[Saved entries]
BEGIN
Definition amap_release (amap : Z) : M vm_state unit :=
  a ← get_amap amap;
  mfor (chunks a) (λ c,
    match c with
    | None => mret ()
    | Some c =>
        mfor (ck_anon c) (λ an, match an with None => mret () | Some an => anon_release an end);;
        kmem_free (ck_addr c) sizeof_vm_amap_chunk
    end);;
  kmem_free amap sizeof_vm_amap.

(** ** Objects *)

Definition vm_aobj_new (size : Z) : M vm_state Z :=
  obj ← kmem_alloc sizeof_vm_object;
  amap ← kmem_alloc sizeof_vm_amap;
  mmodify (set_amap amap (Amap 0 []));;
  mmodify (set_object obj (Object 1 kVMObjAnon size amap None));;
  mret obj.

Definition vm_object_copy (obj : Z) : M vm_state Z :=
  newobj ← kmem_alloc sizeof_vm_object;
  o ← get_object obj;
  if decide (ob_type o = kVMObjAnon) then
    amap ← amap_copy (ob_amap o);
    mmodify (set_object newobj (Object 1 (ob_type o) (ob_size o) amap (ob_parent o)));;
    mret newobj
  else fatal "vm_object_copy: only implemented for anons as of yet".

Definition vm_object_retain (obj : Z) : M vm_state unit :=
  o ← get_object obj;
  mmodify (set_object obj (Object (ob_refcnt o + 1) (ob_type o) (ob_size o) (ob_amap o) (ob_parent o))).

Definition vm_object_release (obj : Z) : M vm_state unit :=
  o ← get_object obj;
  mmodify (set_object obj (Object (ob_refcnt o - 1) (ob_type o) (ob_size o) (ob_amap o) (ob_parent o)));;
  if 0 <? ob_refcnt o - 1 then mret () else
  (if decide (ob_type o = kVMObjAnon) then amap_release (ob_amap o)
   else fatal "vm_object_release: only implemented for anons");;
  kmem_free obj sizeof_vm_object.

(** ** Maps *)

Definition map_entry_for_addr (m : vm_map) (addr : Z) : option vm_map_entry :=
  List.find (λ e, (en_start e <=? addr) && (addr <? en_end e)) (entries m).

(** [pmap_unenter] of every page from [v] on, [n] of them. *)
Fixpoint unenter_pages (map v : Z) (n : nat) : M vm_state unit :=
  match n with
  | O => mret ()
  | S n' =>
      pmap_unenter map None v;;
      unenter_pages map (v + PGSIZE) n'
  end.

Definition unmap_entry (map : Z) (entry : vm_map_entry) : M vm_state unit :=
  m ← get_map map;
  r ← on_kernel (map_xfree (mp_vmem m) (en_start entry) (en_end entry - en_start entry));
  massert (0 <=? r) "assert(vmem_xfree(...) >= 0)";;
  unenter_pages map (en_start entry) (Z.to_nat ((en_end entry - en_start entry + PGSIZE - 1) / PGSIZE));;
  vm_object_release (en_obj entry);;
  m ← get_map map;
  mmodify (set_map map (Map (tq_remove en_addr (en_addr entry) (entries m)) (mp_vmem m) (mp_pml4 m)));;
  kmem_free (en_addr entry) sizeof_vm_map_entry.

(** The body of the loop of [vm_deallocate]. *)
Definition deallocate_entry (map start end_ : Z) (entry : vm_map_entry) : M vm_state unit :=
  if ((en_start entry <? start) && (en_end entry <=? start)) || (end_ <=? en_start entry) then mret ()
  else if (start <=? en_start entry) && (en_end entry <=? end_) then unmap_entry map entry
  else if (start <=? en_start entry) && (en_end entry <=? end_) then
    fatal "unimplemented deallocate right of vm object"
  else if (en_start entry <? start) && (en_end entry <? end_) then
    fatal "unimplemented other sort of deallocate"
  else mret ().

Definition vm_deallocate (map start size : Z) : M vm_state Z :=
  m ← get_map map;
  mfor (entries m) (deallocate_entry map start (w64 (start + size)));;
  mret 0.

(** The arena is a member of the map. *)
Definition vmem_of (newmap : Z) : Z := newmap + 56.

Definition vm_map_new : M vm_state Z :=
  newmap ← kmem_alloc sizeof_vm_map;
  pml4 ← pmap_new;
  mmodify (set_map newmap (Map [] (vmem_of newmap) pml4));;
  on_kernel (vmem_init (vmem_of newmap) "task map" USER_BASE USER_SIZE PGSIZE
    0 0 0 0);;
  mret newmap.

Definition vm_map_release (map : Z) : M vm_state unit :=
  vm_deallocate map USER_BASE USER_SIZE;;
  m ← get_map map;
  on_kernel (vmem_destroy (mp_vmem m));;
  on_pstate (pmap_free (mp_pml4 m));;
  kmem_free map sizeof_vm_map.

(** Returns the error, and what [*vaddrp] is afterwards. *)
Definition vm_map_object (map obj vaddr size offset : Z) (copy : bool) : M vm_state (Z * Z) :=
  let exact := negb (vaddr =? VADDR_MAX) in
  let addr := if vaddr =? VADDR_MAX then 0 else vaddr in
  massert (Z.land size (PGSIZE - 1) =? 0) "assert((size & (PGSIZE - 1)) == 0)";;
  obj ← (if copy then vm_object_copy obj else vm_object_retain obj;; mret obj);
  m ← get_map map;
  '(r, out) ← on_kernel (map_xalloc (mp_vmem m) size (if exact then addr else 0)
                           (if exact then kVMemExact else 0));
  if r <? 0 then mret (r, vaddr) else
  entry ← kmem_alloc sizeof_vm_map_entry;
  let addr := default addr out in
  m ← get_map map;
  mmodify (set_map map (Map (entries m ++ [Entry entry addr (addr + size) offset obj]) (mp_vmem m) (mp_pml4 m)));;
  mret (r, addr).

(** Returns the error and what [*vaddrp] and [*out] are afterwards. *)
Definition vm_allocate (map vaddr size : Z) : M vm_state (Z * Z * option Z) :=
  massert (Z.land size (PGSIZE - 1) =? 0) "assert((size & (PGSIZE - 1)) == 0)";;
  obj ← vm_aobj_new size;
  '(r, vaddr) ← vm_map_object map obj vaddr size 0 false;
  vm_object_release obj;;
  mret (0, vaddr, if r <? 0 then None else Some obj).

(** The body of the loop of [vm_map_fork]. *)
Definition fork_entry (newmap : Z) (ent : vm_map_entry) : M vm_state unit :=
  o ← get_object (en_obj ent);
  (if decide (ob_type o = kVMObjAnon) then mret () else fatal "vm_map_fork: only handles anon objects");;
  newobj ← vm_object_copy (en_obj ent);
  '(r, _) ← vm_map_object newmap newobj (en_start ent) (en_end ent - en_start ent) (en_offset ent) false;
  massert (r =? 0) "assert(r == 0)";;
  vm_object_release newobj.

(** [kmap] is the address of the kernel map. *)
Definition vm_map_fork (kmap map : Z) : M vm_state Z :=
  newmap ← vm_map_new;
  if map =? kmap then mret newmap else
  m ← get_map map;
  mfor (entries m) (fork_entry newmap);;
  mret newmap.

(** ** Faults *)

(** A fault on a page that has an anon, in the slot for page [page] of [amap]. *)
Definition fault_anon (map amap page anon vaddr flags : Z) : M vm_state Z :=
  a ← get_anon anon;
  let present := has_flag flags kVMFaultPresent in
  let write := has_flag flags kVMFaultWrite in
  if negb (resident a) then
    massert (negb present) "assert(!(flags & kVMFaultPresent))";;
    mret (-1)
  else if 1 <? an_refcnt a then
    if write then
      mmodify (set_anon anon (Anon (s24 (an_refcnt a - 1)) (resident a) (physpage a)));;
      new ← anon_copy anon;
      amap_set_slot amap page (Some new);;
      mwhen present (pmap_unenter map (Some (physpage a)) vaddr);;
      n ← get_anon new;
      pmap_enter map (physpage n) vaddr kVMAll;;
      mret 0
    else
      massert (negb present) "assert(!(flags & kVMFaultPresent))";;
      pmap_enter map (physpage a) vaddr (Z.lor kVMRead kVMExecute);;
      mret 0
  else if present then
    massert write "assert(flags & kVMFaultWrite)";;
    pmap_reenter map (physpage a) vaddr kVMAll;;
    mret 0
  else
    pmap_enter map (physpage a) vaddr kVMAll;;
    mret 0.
END
BEGIN
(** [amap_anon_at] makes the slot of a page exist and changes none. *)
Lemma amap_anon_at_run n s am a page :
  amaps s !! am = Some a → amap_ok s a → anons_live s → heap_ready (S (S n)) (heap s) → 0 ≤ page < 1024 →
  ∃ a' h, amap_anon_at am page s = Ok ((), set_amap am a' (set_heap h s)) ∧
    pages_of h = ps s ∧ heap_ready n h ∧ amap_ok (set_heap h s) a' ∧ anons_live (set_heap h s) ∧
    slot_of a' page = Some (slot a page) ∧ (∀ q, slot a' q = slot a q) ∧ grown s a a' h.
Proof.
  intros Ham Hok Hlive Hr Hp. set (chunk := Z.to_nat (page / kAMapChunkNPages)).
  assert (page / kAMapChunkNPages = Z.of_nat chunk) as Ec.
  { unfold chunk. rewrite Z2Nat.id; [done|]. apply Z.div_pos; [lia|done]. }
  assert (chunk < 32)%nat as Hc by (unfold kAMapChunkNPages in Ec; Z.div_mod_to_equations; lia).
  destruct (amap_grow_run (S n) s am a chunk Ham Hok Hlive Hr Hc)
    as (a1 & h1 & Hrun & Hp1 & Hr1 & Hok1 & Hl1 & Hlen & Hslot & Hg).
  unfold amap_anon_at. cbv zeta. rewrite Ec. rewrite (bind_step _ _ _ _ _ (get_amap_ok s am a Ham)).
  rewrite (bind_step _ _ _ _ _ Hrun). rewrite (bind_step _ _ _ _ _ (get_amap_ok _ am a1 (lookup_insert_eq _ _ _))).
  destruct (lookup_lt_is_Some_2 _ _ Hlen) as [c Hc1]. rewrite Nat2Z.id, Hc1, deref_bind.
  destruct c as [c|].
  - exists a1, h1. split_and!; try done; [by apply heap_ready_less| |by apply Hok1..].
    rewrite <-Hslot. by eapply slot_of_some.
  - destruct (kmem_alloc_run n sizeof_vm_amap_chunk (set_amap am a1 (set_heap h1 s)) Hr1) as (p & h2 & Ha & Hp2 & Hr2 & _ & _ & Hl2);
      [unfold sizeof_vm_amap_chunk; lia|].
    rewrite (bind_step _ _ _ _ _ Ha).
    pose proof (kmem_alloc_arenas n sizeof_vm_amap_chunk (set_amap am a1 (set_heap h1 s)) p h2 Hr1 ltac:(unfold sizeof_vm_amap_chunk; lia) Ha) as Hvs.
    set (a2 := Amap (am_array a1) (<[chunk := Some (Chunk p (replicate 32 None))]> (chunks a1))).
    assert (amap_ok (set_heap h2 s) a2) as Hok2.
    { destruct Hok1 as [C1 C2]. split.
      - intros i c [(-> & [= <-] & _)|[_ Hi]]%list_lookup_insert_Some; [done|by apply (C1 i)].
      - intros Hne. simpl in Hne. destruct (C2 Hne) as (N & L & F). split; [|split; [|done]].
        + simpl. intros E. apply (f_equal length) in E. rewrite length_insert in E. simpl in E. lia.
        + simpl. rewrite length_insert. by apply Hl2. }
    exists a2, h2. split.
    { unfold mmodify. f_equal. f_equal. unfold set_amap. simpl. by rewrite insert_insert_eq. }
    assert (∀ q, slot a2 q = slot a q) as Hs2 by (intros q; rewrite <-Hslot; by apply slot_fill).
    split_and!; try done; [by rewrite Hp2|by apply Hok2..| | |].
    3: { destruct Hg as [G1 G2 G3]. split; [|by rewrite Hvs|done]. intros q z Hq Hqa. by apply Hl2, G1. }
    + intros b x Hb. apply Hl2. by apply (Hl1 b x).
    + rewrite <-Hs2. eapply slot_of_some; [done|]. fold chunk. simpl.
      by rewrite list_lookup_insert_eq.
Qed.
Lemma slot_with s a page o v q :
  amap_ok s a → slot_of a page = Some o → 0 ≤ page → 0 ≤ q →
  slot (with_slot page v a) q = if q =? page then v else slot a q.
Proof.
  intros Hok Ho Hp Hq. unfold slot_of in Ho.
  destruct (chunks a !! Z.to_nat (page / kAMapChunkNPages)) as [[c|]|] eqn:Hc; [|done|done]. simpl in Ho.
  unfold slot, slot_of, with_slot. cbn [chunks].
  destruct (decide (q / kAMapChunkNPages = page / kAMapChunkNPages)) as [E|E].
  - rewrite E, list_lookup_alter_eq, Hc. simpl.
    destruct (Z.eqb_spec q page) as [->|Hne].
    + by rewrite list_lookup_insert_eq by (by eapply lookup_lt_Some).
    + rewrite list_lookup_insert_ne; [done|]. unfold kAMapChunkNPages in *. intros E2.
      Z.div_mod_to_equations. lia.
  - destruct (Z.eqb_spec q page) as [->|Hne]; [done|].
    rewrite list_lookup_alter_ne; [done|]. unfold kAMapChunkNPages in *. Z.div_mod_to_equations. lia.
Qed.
END
■ EXERCISE DESCRIPTION: Would you state how many lines of the data above hold the string "Hslot"? Reply with the number alone.

■ THE COMPLETED TASK: 3